Which lines in the entries below contain the string "unfold"? Show each of them in full.

(MATERIAL TO PROCESS Opens)

(* ===== verification/Cursor.v ===== *)
(** * Ordered tables

    A table of the storage backend is a finite map; a cursor walks its rows in
    the byte order of the encoded keys.  [rows] is the whole walk, [seek] the
    cursor position after [DbCursorRO::seek], and a scan loop is a recursion
    over the rows that remain ([first] is the head of [rows], [next] the tail). *)

From S2P Require Import Prelude.
From S2P Require Import Bytes.

Lemma lex_antisym a b : lex a b = CompOpp (lex b a).
Proof.
  revert b. induction a as [|x a IH]; intros [|y b]; simpl; try done.
  rewrite (Z.compare_antisym y x). destruct (y ?= x); simpl; auto.
Qed.

Lemma lex_trans_le a b c : lex a b ≠ Gt → lex b c ≠ Gt → lex a c ≠ Gt.
Proof.
  revert b c. induction a as [|x a IH]; intros [|y b] [|z c]; simpl; try done.
  destruct (Z.compare_spec x y), (Z.compare_spec y z), (Z.compare_spec x z); subst; try done; try lia.
  apply IH.
Qed.

Lemma lex_eq a b : lex a b = Eq → a = b.
Proof.
  revert b. induction a as [|x a IH]; intros [|y b]; simpl; try done.
  destruct (Z.compare_spec x y); try done. intros ?%IH. congruence.
Qed.

Lemma lex_trans_lt a b c : lex a b ≠ Gt → lex b c = Lt → lex a c = Lt.
Proof.
  revert b c. induction a as [|x a IH]; intros [|y b] [|z c]; simpl; try done.
  destruct (Z.compare_spec x y), (Z.compare_spec y z), (Z.compare_spec x z); subst; try done; try lia.
  apply IH.
Qed.

(** A loop that pushes rows while [p] holds. *)
Fixpoint take_while {A} (p : A → bool) (l : list A) : list A :=
  match l with
  | [] => []
  | x :: l => if p x then x :: take_while p l else []
  end.

(** The same loop, leaving once [max] rows are collected. *)
Fixpoint collect_up_to {A} (p : A → bool) (max : Z) (acc : list A) (l : list A) : list A :=
  match l with
  | [] => acc
  | x :: l =>
      if p x then
        let acc := acc ++ [x] in
        if decide (max <= Z.of_nat (length acc)) then acc else collect_up_to p max acc l
      else acc
  end.

Section cursor.
Context {K V : Type} `{Countable K} (enc : K → list Z).

Definition row_le (a b : K * V) : Prop := lex (enc a.1) (enc b.1) ≠ Gt.

#[global] Instance row_le_dec : RelDecision row_le.
Proof. intros a b. unfold row_le. destruct (lex _ _); [left|left|right]; congruence. Defined.

Definition rows (m : gmap K V) : list (K * V) := merge_sort row_le (map_to_list m).

Fixpoint seek (k : K) (l : list (K * V)) : list (K * V) :=
  match l with
  | [] => []
  | r :: rest => match lex (enc r.1) (enc k) with Lt => seek k rest | _ => l end
  end.

#[global] Instance row_le_total : Total row_le.
Proof.
  intros a b. unfold row_le. rewrite (lex_antisym (enc b.1)).
  destruct (lex (enc a.1) (enc b.1)); simpl; [left|left|right]; done.
Qed.

#[global] Instance row_le_trans : Transitive row_le.
Proof. intros a b c. apply lex_trans_le. Qed.

Lemma rows_perm m : rows m ≡ₚ map_to_list m.
Proof. apply merge_sort_Permutation. Qed.

Lemma rows_sorted m : StronglySorted row_le (rows m).
Proof. apply StronglySorted_merge_sort; apply _. Qed.

Lemma elem_of_rows m k v : (k, v) ∈ rows m ↔ m !! k = Some v.
Proof. rewrite rows_perm. apply elem_of_map_to_list. Qed.

Lemma rows_NoDup m : NoDup (rows m).*1.
Proof. rewrite rows_perm. apply NoDup_fst_map_to_list. Qed.

Lemma rows_length m : length (rows m) = size m.
Proof. rewrite rows_perm. apply length_map_to_list. Qed.

(** A scan of one value of a leading key field, started at its least key,
    visits exactly the rows with that value. *)
Lemma prefix_scan (f : K → Z) (t : Z) (k0 : K) (l : list (K * V)) :
  StronglySorted row_le l →
  (∀ r s, r ∈ l → s ∈ l → row_le r s → f r.1 <= f s.1) →
  (∀ r, r ∈ l → lex (enc r.1) (enc k0) = Lt ↔ f r.1 < t) →
  take_while (λ r, bool_decide (f r.1 = t)) (seek k0 l) = filter (λ r, f r.1 = t) l.
Proof.
  induction 1 as [|r l Hs IH Hr]; intros Hmono Hk0; simpl; [done|].
  assert (IH' : take_while (λ r, bool_decide (f r.1 = t)) (seek k0 l) = filter (λ r, f r.1 = t) l).
  { apply IH; intros; [apply Hmono|apply Hk0]; set_solver. }
  pose proof (Hk0 r ltac:(set_solver)) as Hr0.
  destruct (lex (enc r.1) (enc k0)) eqn:E.
  2:{ rewrite filter_cons_False; [done|]. assert (f r.1 < t) by tauto. lia. }
  all: simpl; case_bool_decide as Ht;
    [rewrite filter_cons_True by done; f_equal; rewrite <-IH'|
     rewrite filter_cons_False by done].
  (* in the range: the rest continues from here *)
  1,3: destruct l as [|s l]; [done|]; simpl;
    assert (¬ f s.1 < t) by (rewrite <-Ht; enough (f r.1 <= f s.1) by lia;
      apply Hmono; [set_solver|set_solver|inv Hr; done]);
    pose proof (Hk0 s ltac:(set_solver)) as Hs0;
    destruct (lex (enc s.1) (enc k0)); [done|tauto|done].
  (* past the range: everything after is past it too *)
  all: symmetry; apply filter_none; intros s Hin; assert (f r.1 <= f s.1) by
      (apply Hmono; [set_solver|set_solver|by rewrite Forall_forall in Hr; apply Hr]);
    assert (¬ f r.1 < t) by (rewrite <-Hr0; done); lia.
Qed.

(** Seeking drops exactly the rows below the key. *)
Lemma seek_filter k l :
  StronglySorted row_le l → seek k l = filter (λ r, lex (enc r.1) (enc k) ≠ Lt) l.
Proof.
  induction 1 as [|r l _ IH Hr]; simpl; [done|].
  destruct (lex (enc r.1) (enc k)) eqn:E.
  2:{ rewrite filter_cons_False; [done|]. congruence. }
  all: symmetry; apply filter_all; intros s [->|Hs]%elem_of_cons; [congruence|]; intros Hlt;
    rewrite Forall_forall in Hr; apply (lex_trans_lt (enc r.1)) in Hlt; [congruence|by apply Hr].
Qed.
End cursor.

Lemma take_while_ext {A} (p q : A → bool) l : (∀ x, p x = q x) → take_while p l = take_while q l.
Proof. intros Hpq. induction l as [|x l IH]; simpl; [done|]. by rewrite Hpq, IH. Qed.

Lemma collect_up_to_spec {A} (p : A → bool) max l : ∀ acc,
  Z.of_nat (length acc) < max →
  collect_up_to p max acc l = acc ++ take (Z.to_nat max - length acc) (take_while p l).
Proof.
  induction l as [|x l IH]; intros acc Hacc; simpl; [by rewrite take_nil, app_nil_r|].
  destruct (p x); [|by rewrite take_nil, app_nil_r].
  rewrite length_app; simpl. case_decide as Hm.
  - replace (Z.to_nat max - length acc)%nat with 1%nat by lia. by destruct (take_while p l).
  - rewrite IH by (rewrite length_app; simpl; lia). rewrite length_app, <-app_assoc; simpl.
    by replace (Z.to_nat max - length acc)%nat with (S (Z.to_nat max - (length acc + 1)))%nat by lia.
Qed.

(** A downward-closed condition on a sorted list cuts off a prefix. *)
Lemma take_while_sorted {A} (R : A → A → Prop) (p : A → bool) l :
  StronglySorted R l → (∀ x y, x ∈ l → y ∈ l → R x y → p y = true → p x = true) →
  take_while p l = filter (λ x, p x = true) l.
Proof.
  induction 1 as [|x l _ IH Hx]; intros Hp; simpl; [done|].
  destruct (p x) eqn:E.
  - rewrite filter_cons_True by done. f_equal. apply IH. intros a b Ha Hb. apply Hp; by right.
  - rewrite filter_cons_False by congruence. symmetry. apply filter_none. intros y Hy Hpy.
    rewrite Forall_forall in Hx. rewrite (Hp x y) in E; [done|left|by right|by apply Hx|done].
Qed.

(MATERIAL TO PROCESS Closes)

__SOLUTION__:
Proof. intros a b. unfold row_le. destruct (lex _ _); [left|left|right]; congruence. Defined.
  intros a b. unfold row_le. rewrite (lex_antisym (enc b.1)).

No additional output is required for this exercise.